Your objective: Could you please retype all of the data below exactly?
....
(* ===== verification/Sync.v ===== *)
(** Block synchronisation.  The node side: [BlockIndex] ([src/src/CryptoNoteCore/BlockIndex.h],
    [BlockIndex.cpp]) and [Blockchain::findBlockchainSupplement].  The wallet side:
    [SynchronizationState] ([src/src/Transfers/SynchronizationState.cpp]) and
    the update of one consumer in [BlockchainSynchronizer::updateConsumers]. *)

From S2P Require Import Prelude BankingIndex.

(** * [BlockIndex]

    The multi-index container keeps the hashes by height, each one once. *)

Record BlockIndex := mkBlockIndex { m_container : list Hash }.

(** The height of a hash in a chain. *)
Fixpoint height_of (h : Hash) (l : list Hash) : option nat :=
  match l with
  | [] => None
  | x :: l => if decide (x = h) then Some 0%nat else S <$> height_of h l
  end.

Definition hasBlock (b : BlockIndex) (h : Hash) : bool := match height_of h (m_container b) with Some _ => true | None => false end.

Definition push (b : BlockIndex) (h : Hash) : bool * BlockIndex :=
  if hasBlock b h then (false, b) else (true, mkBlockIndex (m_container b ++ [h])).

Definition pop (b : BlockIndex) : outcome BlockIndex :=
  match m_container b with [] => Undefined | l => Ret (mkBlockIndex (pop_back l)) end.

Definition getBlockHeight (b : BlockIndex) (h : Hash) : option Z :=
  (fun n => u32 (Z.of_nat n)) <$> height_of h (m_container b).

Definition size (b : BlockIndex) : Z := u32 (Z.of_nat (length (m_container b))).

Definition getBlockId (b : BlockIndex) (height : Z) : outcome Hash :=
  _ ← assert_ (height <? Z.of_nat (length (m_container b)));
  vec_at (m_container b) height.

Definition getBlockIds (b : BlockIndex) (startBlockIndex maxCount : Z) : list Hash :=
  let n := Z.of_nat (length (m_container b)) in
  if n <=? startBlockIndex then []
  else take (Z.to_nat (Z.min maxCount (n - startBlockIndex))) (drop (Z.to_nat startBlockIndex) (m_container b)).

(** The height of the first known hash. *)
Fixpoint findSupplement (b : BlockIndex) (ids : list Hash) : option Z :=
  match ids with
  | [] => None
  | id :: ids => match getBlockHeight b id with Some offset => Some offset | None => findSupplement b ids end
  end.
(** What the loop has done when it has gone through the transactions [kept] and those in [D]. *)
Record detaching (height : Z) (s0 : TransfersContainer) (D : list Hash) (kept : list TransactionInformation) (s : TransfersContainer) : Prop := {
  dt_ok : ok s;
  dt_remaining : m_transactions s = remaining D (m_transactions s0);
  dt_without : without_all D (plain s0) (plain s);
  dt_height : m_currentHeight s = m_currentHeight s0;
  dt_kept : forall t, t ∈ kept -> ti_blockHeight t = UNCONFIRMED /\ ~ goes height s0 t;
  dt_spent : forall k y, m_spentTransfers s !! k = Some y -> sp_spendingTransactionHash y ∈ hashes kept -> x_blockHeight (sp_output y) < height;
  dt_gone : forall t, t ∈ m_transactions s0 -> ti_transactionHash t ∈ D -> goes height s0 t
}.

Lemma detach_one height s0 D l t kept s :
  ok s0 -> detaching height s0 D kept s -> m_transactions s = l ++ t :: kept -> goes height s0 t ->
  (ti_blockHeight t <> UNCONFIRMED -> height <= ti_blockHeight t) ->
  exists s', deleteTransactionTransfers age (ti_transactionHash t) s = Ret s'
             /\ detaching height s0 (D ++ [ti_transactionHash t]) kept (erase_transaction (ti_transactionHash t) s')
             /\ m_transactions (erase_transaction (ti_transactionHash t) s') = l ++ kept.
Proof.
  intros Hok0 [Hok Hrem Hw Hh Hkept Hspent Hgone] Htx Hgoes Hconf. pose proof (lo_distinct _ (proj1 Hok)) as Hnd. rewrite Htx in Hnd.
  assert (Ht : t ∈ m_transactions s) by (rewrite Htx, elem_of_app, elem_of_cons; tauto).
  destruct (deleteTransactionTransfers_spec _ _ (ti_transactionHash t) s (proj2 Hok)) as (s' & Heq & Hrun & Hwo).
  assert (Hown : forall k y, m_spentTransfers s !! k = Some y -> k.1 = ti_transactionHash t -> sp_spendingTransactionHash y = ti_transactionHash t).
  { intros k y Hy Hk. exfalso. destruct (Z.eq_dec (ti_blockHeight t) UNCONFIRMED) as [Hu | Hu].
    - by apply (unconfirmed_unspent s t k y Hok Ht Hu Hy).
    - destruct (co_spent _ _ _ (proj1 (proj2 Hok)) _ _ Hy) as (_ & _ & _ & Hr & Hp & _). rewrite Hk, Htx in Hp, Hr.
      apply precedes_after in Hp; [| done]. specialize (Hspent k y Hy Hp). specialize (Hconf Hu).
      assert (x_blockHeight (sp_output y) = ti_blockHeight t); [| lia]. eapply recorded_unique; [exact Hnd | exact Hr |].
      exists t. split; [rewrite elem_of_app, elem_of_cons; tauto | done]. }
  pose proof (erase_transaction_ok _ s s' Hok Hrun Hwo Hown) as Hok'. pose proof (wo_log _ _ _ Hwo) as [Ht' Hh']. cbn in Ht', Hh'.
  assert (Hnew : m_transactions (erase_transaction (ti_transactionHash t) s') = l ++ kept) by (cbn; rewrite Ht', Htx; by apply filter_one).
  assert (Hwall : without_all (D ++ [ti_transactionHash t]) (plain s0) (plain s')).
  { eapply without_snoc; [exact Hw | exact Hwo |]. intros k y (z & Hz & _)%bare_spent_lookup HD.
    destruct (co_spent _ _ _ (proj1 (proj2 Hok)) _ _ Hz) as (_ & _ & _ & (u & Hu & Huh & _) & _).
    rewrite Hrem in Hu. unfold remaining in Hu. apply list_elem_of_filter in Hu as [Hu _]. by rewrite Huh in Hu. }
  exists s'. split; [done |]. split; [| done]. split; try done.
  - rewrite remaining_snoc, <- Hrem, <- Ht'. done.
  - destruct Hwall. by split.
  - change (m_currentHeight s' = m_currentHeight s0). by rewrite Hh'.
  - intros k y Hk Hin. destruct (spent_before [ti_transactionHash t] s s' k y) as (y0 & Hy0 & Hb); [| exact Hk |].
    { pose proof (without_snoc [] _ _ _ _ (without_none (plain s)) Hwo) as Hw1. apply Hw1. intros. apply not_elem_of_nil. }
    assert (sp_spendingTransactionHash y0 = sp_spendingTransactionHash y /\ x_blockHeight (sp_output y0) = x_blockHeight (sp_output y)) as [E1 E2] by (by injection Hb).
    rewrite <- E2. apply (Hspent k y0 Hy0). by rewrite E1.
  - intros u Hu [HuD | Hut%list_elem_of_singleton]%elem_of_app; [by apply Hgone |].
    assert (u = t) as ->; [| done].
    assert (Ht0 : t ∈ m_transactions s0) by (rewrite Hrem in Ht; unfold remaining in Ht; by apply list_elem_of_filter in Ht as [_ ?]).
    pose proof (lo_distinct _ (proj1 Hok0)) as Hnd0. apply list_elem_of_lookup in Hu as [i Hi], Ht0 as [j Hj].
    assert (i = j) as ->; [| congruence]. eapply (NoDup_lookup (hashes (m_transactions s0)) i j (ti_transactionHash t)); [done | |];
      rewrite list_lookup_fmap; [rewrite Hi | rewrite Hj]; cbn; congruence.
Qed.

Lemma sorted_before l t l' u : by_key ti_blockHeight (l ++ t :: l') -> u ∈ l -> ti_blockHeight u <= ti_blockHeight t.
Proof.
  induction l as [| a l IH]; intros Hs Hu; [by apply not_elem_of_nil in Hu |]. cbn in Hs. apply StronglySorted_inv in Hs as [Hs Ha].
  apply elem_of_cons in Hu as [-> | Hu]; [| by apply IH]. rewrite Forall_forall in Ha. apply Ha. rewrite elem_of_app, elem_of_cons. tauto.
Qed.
....
The answer:
(* ===== verification/Sync.v ===== *)
(** Block synchronisation.  The node side: [BlockIndex] ([src/src/CryptoNoteCore/BlockIndex.h],
    [BlockIndex.cpp]) and [Blockchain::findBlockchainSupplement].  The wallet side:
    [SynchronizationState] ([src/src/Transfers/SynchronizationState.cpp]) and
    the update of one consumer in [BlockchainSynchronizer::updateConsumers]. *)

From S2P Require Import Prelude BankingIndex.

(** * [BlockIndex]

    The multi-index container keeps the hashes by height, each one once. *)

Record BlockIndex := mkBlockIndex { m_container : list Hash }.

(** The height of a hash in a chain. *)
Fixpoint height_of (h : Hash) (l : list Hash) : option nat :=
  match l with
  | [] => None
  | x :: l => if decide (x = h) then Some 0%nat else S <$> height_of h l
  end.

Definition hasBlock (b : BlockIndex) (h : Hash) : bool := match height_of h (m_container b) with Some _ => true | None => false end.

Definition push (b : BlockIndex) (h : Hash) : bool * BlockIndex :=
  if hasBlock b h then (false, b) else (true, mkBlockIndex (m_container b ++ [h])).

Definition pop (b : BlockIndex) : outcome BlockIndex :=
  match m_container b with [] => Undefined | l => Ret (mkBlockIndex (pop_back l)) end.

Definition getBlockHeight (b : BlockIndex) (h : Hash) : option Z :=
  (fun n => u32 (Z.of_nat n)) <$> height_of h (m_container b).

Definition size (b : BlockIndex) : Z := u32 (Z.of_nat (length (m_container b))).

Definition getBlockId (b : BlockIndex) (height : Z) : outcome Hash :=
  _ ← assert_ (height <? Z.of_nat (length (m_container b)));
  vec_at (m_container b) height.

Definition getBlockIds (b : BlockIndex) (startBlockIndex maxCount : Z) : list Hash :=
  let n := Z.of_nat (length (m_container b)) in
  if n <=? startBlockIndex then []
  else take (Z.to_nat (Z.min maxCount (n - startBlockIndex))) (drop (Z.to_nat startBlockIndex) (m_container b)).

(** The height of the first known hash. *)
Fixpoint findSupplement (b : BlockIndex) (ids : list Hash) : option Z :=
  match ids with
  | [] => None
  | id :: ids => match getBlockHeight b id with Some offset => Some offset | None => findSupplement b ids end
  end.
(** What the loop has done when it has gone through the transactions [kept] and those in [D]. *)
Record detaching (height : Z) (s0 : TransfersContainer) (D : list Hash) (kept : list TransactionInformation) (s : TransfersContainer) : Prop := {
  dt_ok : ok s;
  dt_remaining : m_transactions s = remaining D (m_transactions s0);
  dt_without : without_all D (plain s0) (plain s);
  dt_height : m_currentHeight s = m_currentHeight s0;
  dt_kept : forall t, t ∈ kept -> ti_blockHeight t = UNCONFIRMED /\ ~ goes height s0 t;
  dt_spent : forall k y, m_spentTransfers s !! k = Some y -> sp_spendingTransactionHash y ∈ hashes kept -> x_blockHeight (sp_output y) < height;
  dt_gone : forall t, t ∈ m_transactions s0 -> ti_transactionHash t ∈ D -> goes height s0 t
}.

Lemma detach_one height s0 D l t kept s :
  ok s0 -> detaching height s0 D kept s -> m_transactions s = l ++ t :: kept -> goes height s0 t ->
  (ti_blockHeight t <> UNCONFIRMED -> height <= ti_blockHeight t) ->
  exists s', deleteTransactionTransfers age (ti_transactionHash t) s = Ret s'
             /\ detaching height s0 (D ++ [ti_transactionHash t]) kept (erase_transaction (ti_transactionHash t) s')
             /\ m_transactions (erase_transaction (ti_transactionHash t) s') = l ++ kept.
Proof.
  intros Hok0 [Hok Hrem Hw Hh Hkept Hspent Hgone] Htx Hgoes Hconf. pose proof (lo_distinct _ (proj1 Hok)) as Hnd. rewrite Htx in Hnd.
  assert (Ht : t ∈ m_transactions s) by (rewrite Htx, elem_of_app, elem_of_cons; tauto).
  destruct (deleteTransactionTransfers_spec _ _ (ti_transactionHash t) s (proj2 Hok)) as (s' & Heq & Hrun & Hwo).
  assert (Hown : forall k y, m_spentTransfers s !! k = Some y -> k.1 = ti_transactionHash t -> sp_spendingTransactionHash y = ti_transactionHash t).
  { intros k y Hy Hk. exfalso. destruct (Z.eq_dec (ti_blockHeight t) UNCONFIRMED) as [Hu | Hu].
    - by apply (unconfirmed_unspent s t k y Hok Ht Hu Hy).
    - destruct (co_spent _ _ _ (proj1 (proj2 Hok)) _ _ Hy) as (_ & _ & _ & Hr & Hp & _). rewrite Hk, Htx in Hp, Hr.
      apply precedes_after in Hp; [| done]. specialize (Hspent k y Hy Hp). specialize (Hconf Hu).
      assert (x_blockHeight (sp_output y) = ti_blockHeight t); [| lia]. eapply recorded_unique; [exact Hnd | exact Hr |].
      exists t. split; [rewrite elem_of_app, elem_of_cons; tauto | done]. }
  pose proof (erase_transaction_ok _ s s' Hok Hrun Hwo Hown) as Hok'. pose proof (wo_log _ _ _ Hwo) as [Ht' Hh']. cbn in Ht', Hh'.
  assert (Hnew : m_transactions (erase_transaction (ti_transactionHash t) s') = l ++ kept) by (cbn; rewrite Ht', Htx; by apply filter_one).
  assert (Hwall : without_all (D ++ [ti_transactionHash t]) (plain s0) (plain s')).
  { eapply without_snoc; [exact Hw | exact Hwo |]. intros k y (z & Hz & _)%bare_spent_lookup HD.
    destruct (co_spent _ _ _ (proj1 (proj2 Hok)) _ _ Hz) as (_ & _ & _ & (u & Hu & Huh & _) & _).
    rewrite Hrem in Hu. unfold remaining in Hu. apply list_elem_of_filter in Hu as [Hu _]. by rewrite Huh in Hu. }
  exists s'. split; [done |]. split; [| done]. split; try done.
  - rewrite remaining_snoc, <- Hrem, <- Ht'. done.
  - destruct Hwall. by split.
  - change (m_currentHeight s' = m_currentHeight s0). by rewrite Hh'.
  - intros k y Hk Hin. destruct (spent_before [ti_transactionHash t] s s' k y) as (y0 & Hy0 & Hb); [| exact Hk |].
    { pose proof (without_snoc [] _ _ _ _ (without_none (plain s)) Hwo) as Hw1. apply Hw1. intros. apply not_elem_of_nil. }
    assert (sp_spendingTransactionHash y0 = sp_spendingTransactionHash y /\ x_blockHeight (sp_output y0) = x_blockHeight (sp_output y)) as [E1 E2] by (by injection Hb).
    rewrite <- E2. apply (Hspent k y0 Hy0). by rewrite E1.
  - intros u Hu [HuD | Hut%list_elem_of_singleton]%elem_of_app; [by apply Hgone |].
    assert (u = t) as ->; [| done].
    assert (Ht0 : t ∈ m_transactions s0) by (rewrite Hrem in Ht; unfold remaining in Ht; by apply list_elem_of_filter in Ht as [_ ?]).
    pose proof (lo_distinct _ (proj1 Hok0)) as Hnd0. apply list_elem_of_lookup in Hu as [i Hi], Ht0 as [j Hj].
    assert (i = j) as ->; [| congruence]. eapply (NoDup_lookup (hashes (m_transactions s0)) i j (ti_transactionHash t)); [done | |];
      rewrite list_lookup_fmap; [rewrite Hi | rewrite Hj]; cbn; congruence.
Qed.

Lemma sorted_before l t l' u : by_key ti_blockHeight (l ++ t :: l') -> u ∈ l -> ti_blockHeight u <= ti_blockHeight t.
Proof.
  induction l as [| a l IH]; intros Hs Hu; [by apply not_elem_of_nil in Hu |]. cbn in Hs. apply StronglySorted_inv in Hs as [Hs Ha].
  apply elem_of_cons in Hu as [-> | Hu]; [| by apply IH]. rewrite Forall_forall in Ha. apply Ha. rewrite elem_of_app, elem_of_cons. tauto.
Qed.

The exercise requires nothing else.